(** X4.  The round-robin partition is as even as can be: over a graph of
    [n] vertices visited in a valid order, shard [j] of [K] receives
    [n / K] vertices, and one more when [j < n mod K].  So two shards differ
    by at most one vertex, and with [K ≤ n] no shard (and no job) is empty. *)
Theorem partition_balanced (g : gmap Z proto.GraphNode) (K : nat) (order : list Z)
    (subGraphs : list (gmap Z proto.GraphNode)) :
  1 ≤ K → range_order g order → partition K g order = Some subGraphs →
  (∀ j sg, subGraphs !! j = Some sg →
     size sg = size g / K + (if decide (j < size g mod K) then 1 else 0)) ∧
  (∀ a b sa sb, subGraphs !! a = Some sa → subGraphs !! b = Some sb →
     size sa ≤ size sb + 1) ∧
  (K ≤ size g → ∀ j sg, subGraphs !! j = Some sg → 0 < size sg).
Proof.
  intros HK Hord Hrun.
  pose proof (partition_share g K order subGraphs HK Hord Hrun) as Hsz.
  split; [exact Hsz|]. split.
  - intros a b sa sb Ha Hb. rewrite (Hsz a sa Ha), (Hsz b sb Hb). unfold share.
    repeat case_decide; lia.
  - intros HKg j sg Hj. rewrite (Hsz j sg Hj). unfold share.
    assert (1 ≤ size g / K) by (apply Nat.div_le_lower_bound; lia). lia.
Qed.

(** ** What a dispatch publishes *)

(** A dispatch through a broker that accepts every job. *)
Lemma masterWriteQueue_ok order broker fn n subGraphs :
  partition (numberOfJobs n) (proto.Graph (State n)) order = Some subGraphs →
  (∀ i job, broker i job = None) →
  masterWriteQueue order broker fn n =
    Ok (setJobs (numberOfJobs n) (setWork (Work n ++ (fn <$> subGraphs)) n)).
Proof.
  intros Hpart Hok. unfold masterWriteQueue. rewrite Hpart.
  by rewrite (publish_all fn broker subGraphs 0 (Work n)) by (intros; apply Hok).
Qed.

(** With at least one worker and one vertex, every vertex is in exactly one
    shard of the dispatch, and every shard has a vertex. *)
Lemma dispatch_shards order n :
  0 < size (proto.Graph (State n)) → proto.Others (State n) ≠ [] →
  range_order (proto.Graph (State n)) order →
  ∃ subGraphs,
    partition (numberOfJobs n) (proto.Graph (State n)) order = Some subGraphs ∧
    (∀ i sg, subGraphs !! i = Some sg → ∃ id u, sg !! id = Some u) ∧
    (∀ id u, proto.Graph (State n) !! id = Some u →
       ∃ i sg, subGraphs !! i = Some sg ∧ sg !! id = Some u ∧
         ∀ i' sg', subGraphs !! i' = Some sg' → is_Some (sg' !! id) → i' = i).
Proof.
  intros Hg Ho Hord.
  assert (1 ≤ numberOfJobs n ∧ numberOfJobs n ≤ size (proto.Graph (State n))) as [HK HKg].
  { rewrite numberOfJobs_min.
    destruct (proto.Others (State n)) as [|w ws]; [done|]. rewrite length_cons. lia. }
  destruct (partition_spec _ _ order HK Hord) as (subs & Hpart & Hlen & Hspec).
  exists subs. split; [done|]. split.
  - intros i sg Hi.
    pose proof (partition_share _ _ order subs HK Hord Hpart i sg Hi) as Hsz.
    unfold share in Hsz.
    assert (1 ≤ size (proto.Graph (State n)) / numberOfJobs n)
      by (apply Nat.div_le_lower_bound; lia).
    apply map_choose. intros ->. rewrite map_size_empty in Hsz. lia.
  - intros id u Hu.
    assert (id ∈ order) as Hid by (apply (range_order_elem _ order id Hord); eauto).
    apply list_elem_of_lookup in Hid as [p Hp].
    destruct (lookup_lt_is_Some_2 subs (p mod numberOfJobs n)) as [sg Hsg].
    { rewrite Hlen. apply Nat.mod_upper_bound. lia. }
    exists (p mod numberOfJobs n), sg. split; [done|]. split.
    + apply (Hspec _ _ _ _ Hsg). eauto.
    + intros i' sg' Hi' [v Hv].
      apply (Hspec _ _ _ _ Hi') in Hv as (q & Hq & _ & Hqi).
      assert (q = p) by (eapply NoDup_lookup; eauto using range_order_NoDup).
      by subst.
Qed.

(** X5.  A Wait pass over a non-empty graph with at least one worker and a
    broker that accepts every job starts the broadcaster, publishes
    [K = numberOfJobs n] jobs, stores [K] in [Jobs] and enters phase [Map],
    leaving graph, accumulator, [Responses] and output alone.  Every job is
    a Map job that names at least one vertex, and every vertex appears with
    its in-links in exactly one job. *)
Theorem masterWait_dispatches_map_jobs
    (pagerank : gmap Z proto.GraphNode → float → float → option (gmap Z proto.GraphNode))
    (cfg : float * float * gmap Z proto.GraphNode) (printOrder order : list Z)
    (broker : nat → proto.Job → option error) (n : Node) :
  0 < size (proto.Graph (State n)) → proto.Others (State n) ≠ [] →
  range_order (proto.Graph (State n)) order →
  (∀ i job, broker i job = None) →
  ∃ jobs,
    masterWait pagerank cfg printOrder order broker n =
      Ok (mkNode (proto.mkState (proto.Graph (State n)) (proto.C (State n))
                                (proto.Threshold (State n)) Map (proto.Others (State n)))
                 (numberOfJobs n) (Responses n) (Data n) (Work n ++ jobs) (Stdout n)
                 (S (Broadcasts n))) ∧
    length jobs = numberOfJobs n ∧
    (∀ i job, jobs !! i = Some job →
       proto.JobType job = 0%Z ∧ proto.ReduceData job = ∅ ∧
       ∃ id, is_Some (proto.MapData job !! id)) ∧
    (∀ id u, proto.Graph (State n) !! id = Some u →
       ∃ i job, jobs !! i = Some job ∧
         proto.MapData job !! id = Some (proto.mkMap (proto.InLinks u)) ∧
         ∀ i' job', jobs !! i' = Some job' → is_Some (proto.MapData job' !! id) → i' = i).
Proof.
  intros Hg Ho Hord Hok.
  destruct (dispatch_shards order n Hg Ho Hord) as (subs & Hpart & Hne & Hone).
  exists (mapJob <$> subs). split; [|split; [|split]].
  - unfold masterWait. rewrite bool_decide_eq_true_2 by done.
    rewrite bool_decide_eq_false_2 by (by destruct (proto.Others (State n))).
    by rewrite (masterWriteQueue_ok order broker mapJob (spawnBroadcast n) subs Hpart Hok).
  - rewrite length_fmap.
    destruct (masterWriteQueue_partition order n Ho Hord) as (subs' & Hpart' & Hlen').
    congruence.
  - intros i job Hi. rewrite list_lookup_fmap in Hi.
    destruct (subs !! i) as [sg|] eqn:Hsg; [|done]. injection Hi as <-.
    split; [done|]. split; [done|].
    destruct (Hne i sg Hsg) as (id & u & Hu). exists id. simpl.
    by rewrite lookup_fmap, Hu.
  - intros id u Hu. destruct (Hone id u Hu) as (i & sg & Hsg & Hid & Huniq).
    exists i, (mapJob sg). split; [by rewrite list_lookup_fmap, Hsg|]. split.
    + simpl. by rewrite lookup_fmap, Hid.
    + intros i' job' Hi' Hin. rewrite list_lookup_fmap in Hi'.
      destruct (subs !! i') as [sg'|] eqn:Hsg'; [|done]. injection Hi' as <-.
      apply (Huniq i' sg' Hsg'). simpl in Hin. rewrite lookup_fmap in Hin.
      by apply fmap_is_Some in Hin.
Qed.

(** X6.  A Collect pass with at least one worker, a non-empty graph and a
    broker that accepts every job starts the broadcaster, takes the
    accumulator as snapshot and clears it, publishes [K = numberOfJobs n]
    Reduce jobs, stores [K] in [Jobs] and enters phase [Reduce].  Every
    vertex appears in exactly one job, with its teleport weight and with
    the snapshot's sum for it (zero when the accumulator had none). *)
Theorem masterCollect_dispatches_reduce_jobs (order : list Z)
    (broker : nat → proto.Job → option error) (n : Node) :
  0 < size (proto.Graph (State n)) → proto.Others (State n) ≠ [] →
  range_order (proto.Graph (State n)) order →
  (∀ i job, broker i job = None) →
  ∃ jobs,
    masterCollect order broker n =
      Ok (mkNode (proto.mkState (proto.Graph (State n)) (proto.C (State n))
                                (proto.Threshold (State n)) Reduce (proto.Others (State n)))
                 (numberOfJobs n) (Responses n) utils.NewSafeMap (Work n ++ jobs) (Stdout n)
                 (S (Broadcasts n))) ∧
    length jobs = numberOfJobs n ∧
    (∀ i job, jobs !! i = Some job →
       proto.JobType job = 1%Z ∧ proto.MapData job = ∅) ∧
    (∀ id u, proto.Graph (State n) !! id = Some u →
       ∃ i job, jobs !! i = Some job ∧
         proto.ReduceData job !! id
           = Some (proto.mkReduce (utils.Get id (Data n)) (proto.E u)) ∧
         ∀ i' job', jobs !! i' = Some job' → is_Some (proto.ReduceData job' !! id) → i' = i).
Proof.
  intros Hg Ho Hord Hok.
  destruct (dispatch_shards order n Hg Ho Hord) as (subs & Hpart & Hne & Hone).
  exists (reduceJob (Data n) <$> subs). split; [|split; [|split]].
  - unfold masterCollect.
    rewrite bool_decide_eq_false_2 by (by destruct (proto.Others (State n))).
    cbv zeta. unfold utils.Clone, utils.Reset.
    by rewrite (masterWriteQueue_ok order broker (reduceJob (Data n))
                  (setData ∅ (spawnBroadcast n)) subs Hpart Hok).
  - rewrite length_fmap.
    destruct (masterWriteQueue_partition order n Ho Hord) as (subs' & Hpart' & Hlen').
    congruence.
  - intros i job Hi. rewrite list_lookup_fmap in Hi.
    destruct (subs !! i) as [sg|] eqn:Hsg; [|done]. by injection Hi as <-.
  - intros id u Hu. destruct (Hone id u Hu) as (i & sg & Hsg & Hid & Huniq).
    exists i, (reduceJob (Data n) sg). split; [by rewrite list_lookup_fmap, Hsg|]. split.
    + simpl. by rewrite map_lookup_imap, Hid.
    + intros i' job' Hi' Hin. rewrite list_lookup_fmap in Hi'.
      destruct (subs !! i') as [sg'|] eqn:Hsg'; [|done]. injection Hi' as <-.
      apply (Huniq i' sg' Hsg'). simpl in Hin. rewrite map_lookup_imap in Hin.
      destruct (sg' !! id); [eauto|]. by destruct Hin.
Qed.

(** The publishing loop only appends to the work queue. *)
Lemma publish_prefix fn broker subGraphs : ∀ idx work,
  work `prefix_of` (publish fn broker idx subGraphs work).1.
Proof.
  induction subGraphs as [|sg rest IH]; intros idx work; simpl; [done|].
  destruct (broker idx (fn sg)); [done|].
  etrans; [|apply IH]. by apply prefix_app_r.
Qed.

(** What [masterWriteQueue] leaves behind when it returns an error. *)
Lemma masterWriteQueue_error order broker fn n e n' :
  masterWriteQueue order broker fn n = Err e n' →
  State n' = State n ∧ Data n' = Data n ∧ Jobs n' = Jobs n ∧
  Responses n' = Responses n ∧ Broadcasts n' = Broadcasts n ∧
  Stdout n' = Stdout n ∧ Work n `prefix_of` Work n'.
Proof.
  unfold masterWriteQueue. destruct (partition _ _ _) as [subs|]; [|done].
  pose proof (publish_prefix fn broker subs 0 (Work n)) as Hpre.
  destruct (publish _ _ _ _ _) as [w [e'|]]; [|done].
  intros [= <- <-]. by repeat split.
Qed.

(** X7.  When a Collect pass returns an error, the accumulator has already
    been cleared and the broadcaster started; the phase, the graph and
    [Jobs] are as before, and the jobs published before the failure stay in
    the work queue. *)
Theorem masterCollect_error_clears_accumulator (order : list Z)
    (broker : nat → proto.Job → option error) (n : Node) (e : error) (n' : Node) :
  masterCollect order broker n = Err e n' →
  Data n' = utils.NewSafeMap ∧
  State n' = State n ∧ Jobs n' = Jobs n ∧
  Broadcasts n' = S (Broadcasts n) ∧
  Work n `prefix_of` Work n'.
Proof.
  unfold masterCollect. case_bool_decide; [done|]. cbv zeta.
  destruct (masterWriteQueue _ _ _ _) as [n1|e1 n1| |n1] eqn:Hq; try done.
  intros [= <- <-]. apply masterWriteQueue_error in Hq.
  destruct Hq as (HS & HD & HJ & _ & HB & _ & HW). by repeat split.
Qed.

(** The Reduce dispatch of [pairNode 0.5] through a broker that refuses the
    second job. *)
Lemma masterCollect_error_clears_accumulator_witness :
  ∃ n', masterCollect [2; 1]%Z secondFails (pairNode 0.5) = Err PublishError n' ∧
    Data n' = utils.NewSafeMap ∧
    State n' = State (pairNode 0.5) ∧ Jobs n' = Jobs (pairNode 0.5) ∧
    Broadcasts n' = S (Broadcasts (pairNode 0.5)) ∧
    Work (pairNode 0.5) `prefix_of` Work n'.
Proof.
  eexists. split; [vm_compute; reflexivity|].
  apply (masterCollect_error_clears_accumulator [2; 1]%Z secondFails (pairNode 0.5)
           PublishError).
  vm_compute. reflexivity.
Defined.

(** The Map dispatch of a Wait-phase copy of [pairNode]. *)
Lemma masterWait_dispatches_map_jobs_witness :
  let n := setPhase Wait (pairNode 0.5) in
  ∃ jobs,
    masterWait idlePageRank (0.5%float, 0.5%float, pairGraph) [2; 1]%Z [2; 1]%Z
               reliableBroker n =
      Ok (mkNode (proto.mkState (proto.Graph (State n)) (proto.C (State n))
                                (proto.Threshold (State n)) Map (proto.Others (State n)))
                 (numberOfJobs n) (Responses n) (Data n) (Work n ++ jobs) (Stdout n)
                 (S (Broadcasts n))) ∧
    length jobs = numberOfJobs n ∧
    (∀ i job, jobs !! i = Some job →
       proto.JobType job = 0%Z ∧ proto.ReduceData job = ∅ ∧
       ∃ id, is_Some (proto.MapData job !! id)) ∧
    (∀ id u, proto.Graph (State n) !! id = Some u →
       ∃ i job, jobs !! i = Some job ∧
         proto.MapData job !! id = Some (proto.mkMap (proto.InLinks u)) ∧
         ∀ i' job', jobs !! i' = Some job' → is_Some (proto.MapData job' !! id) → i' = i).
Proof.
  apply (masterWait_dispatches_map_jobs idlePageRank (0.5%float, 0.5%float, pairGraph)
           [2; 1]%Z [2; 1]%Z reliableBroker (setPhase Wait (pairNode 0.5))).
  - vm_compute. lia.
  - discriminate.
  - apply pairGraph_order.
  - reflexivity.
Defined.

(** The Reduce dispatch of [pairNode 0.5]. *)
Lemma masterCollect_dispatches_reduce_jobs_witness :
  let n := pairNode 0.5 in
  ∃ jobs,
    masterCollect [2; 1]%Z reliableBroker n =
      Ok (mkNode (proto.mkState (proto.Graph (State n)) (proto.C (State n))
                                (proto.Threshold (State n)) Reduce (proto.Others (State n)))
                 (numberOfJobs n) (Responses n) utils.NewSafeMap (Work n ++ jobs) (Stdout n)
                 (S (Broadcasts n))) ∧
    length jobs = numberOfJobs n ∧
    (∀ i job, jobs !! i = Some job →
       proto.JobType job = 1%Z ∧ proto.MapData job = ∅) ∧
    (∀ id u, proto.Graph (State n) !! id = Some u →
       ∃ i job, jobs !! i = Some job ∧
         proto.ReduceData job !! id
           = Some (proto.mkReduce (utils.Get id (Data n)) (proto.E u)) ∧
         ∀ i' job', jobs !! i' = Some job' → is_Some (proto.ReduceData job' !! id) → i' = i).
Proof.
  apply (masterCollect_dispatches_reduce_jobs [2; 1]%Z reliableBroker (pairNode 0.5)).
  - vm_compute. lia.
  - discriminate.
  - apply pairGraph_order.
  - reflexivity.
Defined.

Work required
Output, exactly and in full, the lines from the start of the entries above through the line that contains "(subGraphs : list".

Problem solution
(** X4.  The round-robin partition is as even as can be: over a graph of
    [n] vertices visited in a valid order, shard [j] of [K] receives
    [n / K] vertices, and one more when [j < n mod K].  So two shards differ
    by at most one vertex, and with [K ≤ n] no shard (and no job) is empty. *)
Theorem partition_balanced (g : gmap Z proto.GraphNode) (K : nat) (order : list Z)
    (subGraphs : list (gmap Z proto.GraphNode)) :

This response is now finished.